公共工事の受注に関しては、経常JVの導入や、銀行の履行保証割合の引上げ、更には入札ボンド(保証)制度の導入の検討も開始している。後者の対策は金融機関にリスク負担させゼネコンを選別させ業界を淘汰させようという意図が見えいささか他力本願的である。
しかし、一番の問題は業界自体が、自らを改革して生き残っていこうという気力に欠けていることのように思える。会社のメッセージでは「市場縮小の中で新たなビジネスモデルを構築し、本業で収益を確保すること」といううたい文句がのぼっているようだが、業界全体にわたる視点に乏しいのではなかろうか。まだまだ、業界の改革は始まったばかり、いやもしかしたら、まだ始まってさえいないのかもしれない。
- 建設投資額と建設業者の数:建設投資額は1996年の役83兆円(うち政府投資額35兆円程度)をピークに2002年には56兆円(政府投資額26兆円程度)にまで縮小してきている。この数字はバブル以前の投資額にまで落ち込んだことを意味している。それに対し、建設業許可業者数は2000年の60万件をピークに、減ってきているとは言っても約57万件である。バブル期の1990年において登録業者数が51万件であったことを考えても、まだまだ業者数からして多い。この57万社の中に、年間売上高が1兆5千億円近いスーパーゼネコンから、1億円以下の会社まで含まれる。

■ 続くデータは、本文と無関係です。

(** X4: an OK answer to a VM-list request is rendered all or nothing.
    When every VM of the array carries a CPU reading, the counters are those
    of the array and the list shows one entry per VM, in the order of the
    array, with the request's cluster in its buttons and exactly one of start
    and stop enabled (the empty array shows the no-VM text).  When one VM
    lacks the reading, none is shown: the list is the failure text and the
    counters stay as they were. *)
Theorem loadVms_renders_all_or_nothing (w : World Auto.Kont) (id : nat)
    (p : Pending Auto.Kont) (clusterName text : string) (json : Payload)
    (vms : list VM) :
  find_pending id w = Some p ->
  p_kont p = Auto.AfterVmsFetch clusterName ->
  vms_of json = Some vms ->
  (Forall (fun vm => is_Some (cpu vm)) vms ->
   stats (state (deliver Auto.resume id (Reply true text json) w)) =
     count_stats (Some vms) /\
   (vms = [] ->
    vmList (state (deliver Auto.resume id (Reply true text json) w)) = NoVms) /\
   (vms <> [] ->
    exists items,
      vmList (state (deliver Auto.resume id (Reply true text json) w)) =
        Items items /\
      shown <$> items = vms /\
      Forall (fun i => handlerCluster i = Some clusterName /\
                       startDisabled i = negb (stopDisabled i)) items)) /\
  (Exists (fun vm => cpu vm = None) vms ->
   vmList (state (deliver Auto.resume id (Reply true text json) w)) = LoadFailed /\
   stats (state (deliver Auto.resume id (Reply true text json) w)) =
     stats (state w)).
Proof.
  intros Hfind Hk Hvms.
  rewrite (auto_vms_response w id p clusterName _ Hfind Hk).
  assert (Herr : auto_refresh_error clusterName (Reply true text json) =
                 match mapM (Auto.render_vm clusterName) vms with
                 | Some _ => None
                 | None => Some "TypeError"
                 end).
  { destruct json; cbn in Hvms; try discriminate;
      injection Hvms as ->; reflexivity. }
  rewrite Herr. unfold auto_view. cbn [response_vms]. rewrite Hvms.
  destruct w as [[creating cc cs nz cd an vl sts sb ld cb cm sz] ans tr inf nid].
  split.
  - intros Hall.
    assert (Hsome : is_Some (mapM (Auto.render_vm clusterName) vms)).
    { apply mapM_is_Some. eapply Forall_impl; [exact Hall |].
      intros vm Hc. apply render_vm_is_Some. exact Hc. }
    destruct Hsome as [items Hitems].
    destruct vms as [| vm vms'].
    + cbn. split; [reflexivity |].
      split; [reflexivity | intros Hne; contradiction].
    + rewrite !Hitems. cbn.
      split; [reflexivity |]. split; [discriminate |].
      intros _. exists items. split; [reflexivity |].
      apply render_all_shown. exact Hitems.
  - intros Hex.
    assert (Hnone : mapM (Auto.render_vm clusterName) vms = None).
    { apply mapM_None. eapply Exists_impl; [exact Hex |].
      intros vm Hc. unfold Auto.render_vm. rewrite Hc. reflexivity. }
    rewrite Hnone. cbn. auto.
Qed.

- 履行保証割合の引上げ:公共工事を受注した企業が、工事途中で倒産することに備えて金融機関に保証させる制度。保証額の割合を昨年度から3倍に引上げた。金融機関は保証額の一定割合を引当金として積まなければならないため、保証に慎重となることを狙ったもの。
- 入札ボンド制度:公共工事に参入するゼネコン(総合建設会社)に対し、経営状態や施工能力について第三者からの保証を義務付ける制度。入札ボンドは米国などで、落札企業の辞退や倒産のリスクを避ける手段として導入されている。保証が得られないゼネコンを入札に参加させないことで、業界の再編・淘汰を進めるのが狙い。